Segment Open
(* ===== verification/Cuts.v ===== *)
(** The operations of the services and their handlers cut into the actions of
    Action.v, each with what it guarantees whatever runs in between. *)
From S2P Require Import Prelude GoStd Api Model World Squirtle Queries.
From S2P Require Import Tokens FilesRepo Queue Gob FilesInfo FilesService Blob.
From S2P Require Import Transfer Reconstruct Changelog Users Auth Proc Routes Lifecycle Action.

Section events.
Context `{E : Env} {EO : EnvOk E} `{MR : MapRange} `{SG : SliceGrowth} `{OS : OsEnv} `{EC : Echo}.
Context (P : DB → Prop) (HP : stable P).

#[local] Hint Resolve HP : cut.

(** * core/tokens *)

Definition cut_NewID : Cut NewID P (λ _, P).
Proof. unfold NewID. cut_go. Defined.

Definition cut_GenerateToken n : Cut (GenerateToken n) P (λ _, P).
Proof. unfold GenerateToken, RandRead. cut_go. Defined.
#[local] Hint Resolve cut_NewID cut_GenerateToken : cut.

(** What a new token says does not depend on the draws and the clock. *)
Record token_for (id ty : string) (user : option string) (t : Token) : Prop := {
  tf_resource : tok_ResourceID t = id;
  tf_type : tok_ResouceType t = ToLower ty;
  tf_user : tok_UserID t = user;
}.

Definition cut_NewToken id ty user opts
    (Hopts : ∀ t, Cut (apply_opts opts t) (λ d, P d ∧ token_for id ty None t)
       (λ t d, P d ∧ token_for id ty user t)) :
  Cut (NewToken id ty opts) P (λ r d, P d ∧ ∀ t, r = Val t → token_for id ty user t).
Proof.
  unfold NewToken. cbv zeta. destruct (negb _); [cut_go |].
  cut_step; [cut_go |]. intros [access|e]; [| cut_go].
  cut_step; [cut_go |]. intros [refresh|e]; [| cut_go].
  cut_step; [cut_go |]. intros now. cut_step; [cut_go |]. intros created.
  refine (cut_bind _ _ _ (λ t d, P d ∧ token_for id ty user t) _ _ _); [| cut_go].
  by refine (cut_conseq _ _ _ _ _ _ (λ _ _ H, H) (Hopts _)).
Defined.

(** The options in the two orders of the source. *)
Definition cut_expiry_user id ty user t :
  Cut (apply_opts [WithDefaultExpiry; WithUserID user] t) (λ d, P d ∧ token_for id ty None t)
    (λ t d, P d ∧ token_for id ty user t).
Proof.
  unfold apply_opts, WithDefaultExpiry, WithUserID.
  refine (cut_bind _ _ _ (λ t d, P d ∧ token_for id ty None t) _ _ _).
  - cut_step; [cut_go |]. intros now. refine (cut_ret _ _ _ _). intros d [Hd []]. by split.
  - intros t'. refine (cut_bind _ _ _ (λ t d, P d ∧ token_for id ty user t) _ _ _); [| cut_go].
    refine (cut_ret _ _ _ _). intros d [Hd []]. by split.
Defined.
Segment Closed
Segment Open
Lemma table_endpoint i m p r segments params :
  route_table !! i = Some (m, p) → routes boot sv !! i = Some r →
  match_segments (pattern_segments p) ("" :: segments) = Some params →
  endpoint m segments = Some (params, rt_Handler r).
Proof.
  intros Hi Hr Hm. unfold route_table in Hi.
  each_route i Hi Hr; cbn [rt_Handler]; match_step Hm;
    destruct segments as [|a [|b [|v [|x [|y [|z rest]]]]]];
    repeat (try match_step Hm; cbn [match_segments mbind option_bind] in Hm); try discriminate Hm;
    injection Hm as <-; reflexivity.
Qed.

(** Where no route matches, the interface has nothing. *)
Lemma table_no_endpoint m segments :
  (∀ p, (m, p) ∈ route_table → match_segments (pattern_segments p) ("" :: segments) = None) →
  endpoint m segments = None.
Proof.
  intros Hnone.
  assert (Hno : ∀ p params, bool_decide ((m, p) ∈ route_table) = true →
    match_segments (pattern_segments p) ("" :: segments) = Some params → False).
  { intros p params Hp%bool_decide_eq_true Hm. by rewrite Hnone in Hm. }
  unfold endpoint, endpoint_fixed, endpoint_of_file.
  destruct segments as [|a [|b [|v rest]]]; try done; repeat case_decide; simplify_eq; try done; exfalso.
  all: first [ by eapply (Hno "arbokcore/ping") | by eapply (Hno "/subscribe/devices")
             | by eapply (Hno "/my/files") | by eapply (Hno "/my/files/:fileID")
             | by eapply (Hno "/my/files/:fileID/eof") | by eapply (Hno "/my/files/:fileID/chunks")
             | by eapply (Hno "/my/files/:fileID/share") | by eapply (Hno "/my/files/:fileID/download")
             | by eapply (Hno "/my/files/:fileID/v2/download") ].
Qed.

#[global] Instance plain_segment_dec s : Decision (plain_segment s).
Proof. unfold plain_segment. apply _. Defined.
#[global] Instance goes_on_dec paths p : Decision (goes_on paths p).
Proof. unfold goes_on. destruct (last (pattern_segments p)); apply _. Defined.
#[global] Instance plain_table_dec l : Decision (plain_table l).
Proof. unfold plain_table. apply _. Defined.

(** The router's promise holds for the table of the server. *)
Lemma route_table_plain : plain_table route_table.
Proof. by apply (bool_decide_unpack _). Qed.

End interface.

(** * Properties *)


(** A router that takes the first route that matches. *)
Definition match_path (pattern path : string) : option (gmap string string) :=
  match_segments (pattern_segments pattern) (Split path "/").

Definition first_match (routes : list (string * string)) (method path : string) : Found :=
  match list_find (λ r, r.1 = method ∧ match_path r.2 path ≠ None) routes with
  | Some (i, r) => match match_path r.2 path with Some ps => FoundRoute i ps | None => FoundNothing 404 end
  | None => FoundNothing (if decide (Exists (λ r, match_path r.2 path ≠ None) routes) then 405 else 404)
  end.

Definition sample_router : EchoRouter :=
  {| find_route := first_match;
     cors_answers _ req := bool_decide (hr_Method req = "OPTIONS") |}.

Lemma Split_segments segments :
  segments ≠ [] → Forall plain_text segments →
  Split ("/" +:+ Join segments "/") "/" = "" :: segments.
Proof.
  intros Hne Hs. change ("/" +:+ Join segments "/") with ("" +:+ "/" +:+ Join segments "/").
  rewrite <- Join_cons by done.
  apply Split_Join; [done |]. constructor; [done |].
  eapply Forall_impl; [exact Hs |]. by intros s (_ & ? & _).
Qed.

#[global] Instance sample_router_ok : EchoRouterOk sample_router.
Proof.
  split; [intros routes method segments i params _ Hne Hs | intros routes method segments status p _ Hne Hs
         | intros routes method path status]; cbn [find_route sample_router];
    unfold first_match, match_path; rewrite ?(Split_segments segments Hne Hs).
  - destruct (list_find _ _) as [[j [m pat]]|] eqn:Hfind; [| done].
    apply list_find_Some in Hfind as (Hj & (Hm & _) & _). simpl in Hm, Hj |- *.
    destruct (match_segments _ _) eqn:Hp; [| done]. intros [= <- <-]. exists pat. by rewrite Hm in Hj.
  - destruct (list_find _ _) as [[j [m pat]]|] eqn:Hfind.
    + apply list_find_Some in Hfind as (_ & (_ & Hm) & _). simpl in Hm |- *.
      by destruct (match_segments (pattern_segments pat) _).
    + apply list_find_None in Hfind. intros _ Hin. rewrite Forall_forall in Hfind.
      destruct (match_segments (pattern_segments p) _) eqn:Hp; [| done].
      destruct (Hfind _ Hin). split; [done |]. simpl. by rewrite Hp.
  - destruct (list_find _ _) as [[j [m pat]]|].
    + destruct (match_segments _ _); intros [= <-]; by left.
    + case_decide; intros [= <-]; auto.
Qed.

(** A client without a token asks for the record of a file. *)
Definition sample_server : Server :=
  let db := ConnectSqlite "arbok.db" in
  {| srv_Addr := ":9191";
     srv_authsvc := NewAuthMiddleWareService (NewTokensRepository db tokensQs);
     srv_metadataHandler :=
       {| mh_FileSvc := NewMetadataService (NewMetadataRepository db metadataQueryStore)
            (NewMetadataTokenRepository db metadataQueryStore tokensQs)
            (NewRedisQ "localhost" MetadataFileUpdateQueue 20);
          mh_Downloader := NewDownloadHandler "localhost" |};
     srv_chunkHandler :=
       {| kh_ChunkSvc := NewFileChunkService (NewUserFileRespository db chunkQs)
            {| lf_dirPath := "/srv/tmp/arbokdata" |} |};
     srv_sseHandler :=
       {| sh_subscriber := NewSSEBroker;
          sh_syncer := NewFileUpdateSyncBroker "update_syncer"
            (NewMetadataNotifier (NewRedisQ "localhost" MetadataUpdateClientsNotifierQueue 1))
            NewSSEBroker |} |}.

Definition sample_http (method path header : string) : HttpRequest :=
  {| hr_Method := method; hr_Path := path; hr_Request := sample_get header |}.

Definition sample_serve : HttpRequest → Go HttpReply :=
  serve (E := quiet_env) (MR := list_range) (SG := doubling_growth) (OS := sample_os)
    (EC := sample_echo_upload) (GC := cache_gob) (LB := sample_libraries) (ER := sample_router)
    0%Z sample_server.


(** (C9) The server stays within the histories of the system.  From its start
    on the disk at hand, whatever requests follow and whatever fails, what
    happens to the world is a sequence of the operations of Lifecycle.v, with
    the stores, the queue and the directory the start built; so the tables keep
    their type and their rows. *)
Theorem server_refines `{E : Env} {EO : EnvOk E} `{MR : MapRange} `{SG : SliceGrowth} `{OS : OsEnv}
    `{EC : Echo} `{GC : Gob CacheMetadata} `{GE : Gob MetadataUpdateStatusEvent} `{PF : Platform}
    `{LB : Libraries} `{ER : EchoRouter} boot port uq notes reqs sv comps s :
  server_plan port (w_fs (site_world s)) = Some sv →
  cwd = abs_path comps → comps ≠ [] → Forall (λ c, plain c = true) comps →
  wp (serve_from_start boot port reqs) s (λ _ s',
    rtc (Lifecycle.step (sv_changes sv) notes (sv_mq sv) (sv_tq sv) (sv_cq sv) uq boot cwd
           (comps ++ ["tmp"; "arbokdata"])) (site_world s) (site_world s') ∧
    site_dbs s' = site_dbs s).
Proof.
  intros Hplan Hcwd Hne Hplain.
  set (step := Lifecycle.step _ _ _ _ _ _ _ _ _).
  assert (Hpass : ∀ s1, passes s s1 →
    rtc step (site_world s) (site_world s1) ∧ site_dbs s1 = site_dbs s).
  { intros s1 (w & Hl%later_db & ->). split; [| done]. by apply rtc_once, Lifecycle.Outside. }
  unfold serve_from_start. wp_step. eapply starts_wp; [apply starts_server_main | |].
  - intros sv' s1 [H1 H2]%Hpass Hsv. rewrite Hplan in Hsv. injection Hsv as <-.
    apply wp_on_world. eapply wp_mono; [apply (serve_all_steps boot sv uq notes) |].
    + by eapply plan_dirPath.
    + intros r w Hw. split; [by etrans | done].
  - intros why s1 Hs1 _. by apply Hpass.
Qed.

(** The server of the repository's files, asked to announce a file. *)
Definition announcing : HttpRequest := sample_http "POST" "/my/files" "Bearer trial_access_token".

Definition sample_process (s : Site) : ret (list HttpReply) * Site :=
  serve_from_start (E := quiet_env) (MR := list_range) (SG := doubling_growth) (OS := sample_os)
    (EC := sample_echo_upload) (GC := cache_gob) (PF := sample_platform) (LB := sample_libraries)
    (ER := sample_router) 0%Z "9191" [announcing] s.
Segment Closed
Problem statement: Take from the listing above each line that contains the string "OsEnv".

Answer:
Context `{E : Env} {EO : EnvOk E} `{MR : MapRange} `{SG : SliceGrowth} `{OS : OsEnv} `{EC : Echo}.
Theorem server_refines `{E : Env} {EO : EnvOk E} `{MR : MapRange} `{SG : SliceGrowth} `{OS : OsEnv}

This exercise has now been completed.